Australian not concerned with dropping ten seconds to rival Wiggins

Cadel EvansDefending Tour de France champion Cadel Evans may have finished outside of the top ten in today’s prologue of the Tour de France, dropping ten seconds to his chief rival Bradley Wiggins, but said afterwards that his thirteenth place didn’t cause him much concern.

Describing it as ‘not good, but not bad,’ he has good reason to be sanguine about the result: the performance is actually his best-ever prologue result in the Tour.

After netting 35th in the long time trial in 2005, Evans was fourteenth in Strasbourg in 2006, seventeenth in London in 2007 and 23rd in Rotterdam in 2010.

There was no prologue in 2008 and 2011 and while he was fifth in Monaco three years ago, that test was a real time trial at 15.5 kilometres and doesn’t classify as a prologue.

Comparing like with like, prologue effort with prologue effort, today’s result is the closest he has got to a top ten finish in the short dash against the clock.
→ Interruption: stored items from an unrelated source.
Lemma updated_status_is_read_back_witness :
  sample_store !! 10%N = Some (sample_order "created" 100)
  ∧ success (update_order 10%N {| ou_status := Some "in_progress" |} alice 200
               sample_store).1 = true
  ∧ r_updated_at
      <$> reply_order
            (get_order 10%N alice
               (update_order 10%N {| ou_status := Some "in_progress" |} alice 200
                  sample_store).2).1
    = Some 200%Z.
Proof.
  split; [reflexivity|]. split; [reflexivity|].
  rewrite (updated_status_is_read_back sample_store 10%N (sample_order "created" 100)
             alice "in_progress" 200); [reflexivity|reflexivity|discriminate|reflexivity].
Defined.

(** ** What a run of the service keeps *)

Lemma transition_makes_progress (from to : string) :
  transition_table from to → progress from < progress to.
Proof.
  unfold transition_table.
  intros [[-> [->| ->]]|[-> [->| ->]]]; vm_compute; lia.
Qed.

Lemma transitions_make_progress (from to : string) :
  tc transition_table from to → progress from < progress to.
Proof.
  induction 1 as [from to Hstep|from mid to Hstep _ IH].
  - by apply transition_makes_progress.
  - apply transition_makes_progress in Hstep. lia.
Qed.

Lemma set_status_same_order (row : OrderRow) new_status now :
  same_order row (set_status new_status now row).
Proof. unfold same_order. simpl. auto. Qed.

Lemma same_order_trans (a b c : OrderRow) :
  same_order a b → same_order b c → same_order a c.
Proof. unfold same_order. intros (?&?&?&?) (?&?&?&?). repeat split; congruence. Qed.

Lemma serve_history (db : gmap N OrderRow) current_user now request order_id row :
  db !! order_id = Some row →
  ∃ row', (serve current_user now request db).2 !! order_id = Some row'
    ∧ same_order row row'
    ∧ (row' = row ∨ transition_table (o_status row) (o_status row')).
Proof.
  intros Hrow.
  assert (same_order row row) as Hsame by (unfold same_order; auto).
  destruct request as [body uuid4|page size status|oid status|oid]; simpl.
  - unfold POST_v1_orders. destruct (OrderCreate_errors body); [|eauto].
    pose proof (create_order_result db body current_user uuid4 now) as Hres.
    destruct (create_order body current_user uuid4 now db) as [r db']. simpl in *.
    destruct Hres as [[_ ->]|(uid & _ & Hkey & [= _ ->])]; [eauto|].
    exists row. rewrite lookup_insert_ne by congruence. auto.
  - rewrite GET_v1_orders_store. eauto.
  - unfold PUT_v1_orders.
    pose proof (update_order_result db oid (OrderUpdate_of_json status) current_user now)
      as Hres.
    destruct (update_order oid (OrderUpdate_of_json status) current_user now db)
      as [r db']. simpl in *.
    destruct Hres as [[_ ->]|[(_ & _ & ->)|(row' & s & Hrow' & _ & Htable & _ & ->)]];
      [eauto|eauto|].
    destruct (decide (oid = order_id)) as [->|Hne].
    + assert (row' = row) as -> by congruence.
      exists (set_status s now row). rewrite lookup_insert_eq.
      split; [reflexivity|]. split; [apply set_status_same_order|by right].
    + exists row. rewrite lookup_insert_ne by done. auto.
  - pose proof (cancel_order_result db oid current_user now) as Hres.
    destruct (cancel_order oid current_user now db) as [r db']. simpl in *.
    destruct Hres as [[_ ->]|(row' & Hrow' & Htable & _ & ->)]; [eauto|].
    destruct (decide (oid = order_id)) as [->|Hne].
    + assert (row' = row) as -> by congruence.
      exists (set_status "cancelled" now row). rewrite lookup_insert_eq.
      split; [reflexivity|]. split; [apply set_status_same_order|by right].
    + exists row. rewrite lookup_insert_ne by done. auto.
Qed.

Lemma serve_all_history (calls : list (TokenPayload * Z * Request))
    (db : gmap N OrderRow) order_id row :
  db !! order_id = Some row →
  ∃ row', serve_all calls db !! order_id = Some row'
    ∧ same_order row row'
    ∧ (row' = row ∨ tc transition_table (o_status row) (o_status row')).
Proof.
  revert db row. induction calls as [|[[current_user now] request] calls IH];
    intros db row Hrow.
  - exists row. unfold same_order. simpl. auto 8.
  - simpl.
    destruct (serve_history db current_user now request order_id row Hrow)
      as (mid & Hmid & Hsame & Hstep).
    destruct (IH _ _ Hmid) as (row' & Hrow' & Hsame' & Hpath).
    exists row'. split; [exact Hrow'|]. split; [by eapply same_order_trans|].
    destruct Hstep as [->|Hstep]; [exact Hpath|]. right.
    destruct Hpath as [->|Hpath]; [by apply tc_once|by eapply tc_l].
Qed.

(** X8: no run of requests (create, list, update, cancel, by any callers)
    removes an order or changes its owner, its items, its total or its
    [created_at]. *)
Theorem orders_are_write_once (calls : list (TokenPayload * Z * Request))
    (db : gmap N OrderRow) (order_id : N) (row : OrderRow) :
  db !! order_id = Some row →
  ∃ row', serve_all calls db !! order_id = Some row'
    ∧ o_user_id row' = o_user_id row
    ∧ o_items row' = o_items row
    ∧ o_total_amount row' = o_total_amount row
    ∧ o_created_at row' = o_created_at row.
Proof.
  intros Hrow.
  destruct (serve_all_history calls db order_id row Hrow)
    as (row' & Hrow' & (?&?&?&?) & _).
  exists row'. auto.
Qed.

Lemma orders_are_write_once_witness :
  sample_store !! 10%N = Some (sample_order "created" 100)
  ∧ ∃ row',
      serve_all [(root, 200%Z, UpdateOrderStatus 10%N (Str "in_progress"));
                 (alice, 201%Z, CancelOrder 10%N);
                 (bob, 202%Z, CreateOrder two_widgets 10%N)] sample_store !! 10%N
      = Some row'
      ∧ o_user_id row' = 7%N.
Proof.
  split; [reflexivity|].
  destruct (orders_are_write_once
              [(root, 200%Z, UpdateOrderStatus 10%N (Str "in_progress"));
               (alice, 201%Z, CancelOrder 10%N);
               (bob, 202%Z, CreateOrder two_widgets 10%N)]
              sample_store 10%N (sample_order "created" 100) eq_refl)
    as (row' & Hrow' & Howner & _).
  exists row'. split; [exact Hrow'|exact Howner].
Defined.

(** X9: over any run of requests the status of an order moves only along
    the transition table, a positive number of steps or none at all; when
    the status at the end is the one at the start, nothing of the record has
    changed, [updated_at] included. *)
Theorem status_moves_along_the_table (calls : list (TokenPayload * Z * Request))
    (db : gmap N OrderRow) (order_id : N) (row : OrderRow) :
  db !! order_id = Some row →
  ∃ row', serve_all calls db !! order_id = Some row'
    ∧ (row' = row ∨ tc transition_table (o_status row) (o_status row'))
    ∧ (o_status row' = o_status row → row' = row).
Proof.
  intros Hrow.
  destruct (serve_all_history calls db order_id row Hrow) as (row' & Hrow' & _ & Hpath).
  exists row'. split; [exact Hrow'|]. split; [exact Hpath|].
  intros Hsame. destruct Hpath as [->|Hpath]; [reflexivity|].
  apply transitions_make_progress in Hpath. rewrite Hsame in Hpath. lia.
Qed.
It suggests that his form is precisely where it needs to be at this moment.

“You never want to lose time to any GC (general classification) rider and I lost time to one, but I was sort of expecting that,” he said, referring to Wiggin’s ten second gain in finishing second.

The Briton is a former world and Olympic pursuit champion, though, and so it is logical that such a short-burst would suit him better.

Evans is pragmatic about the result, recognising that there’s a huge amount of distance yet to be covered. “It’s six kilometers out of 3,500 or so, so in that regard it’s a small comparison. I’m happy to get things started and I’m feeling good.”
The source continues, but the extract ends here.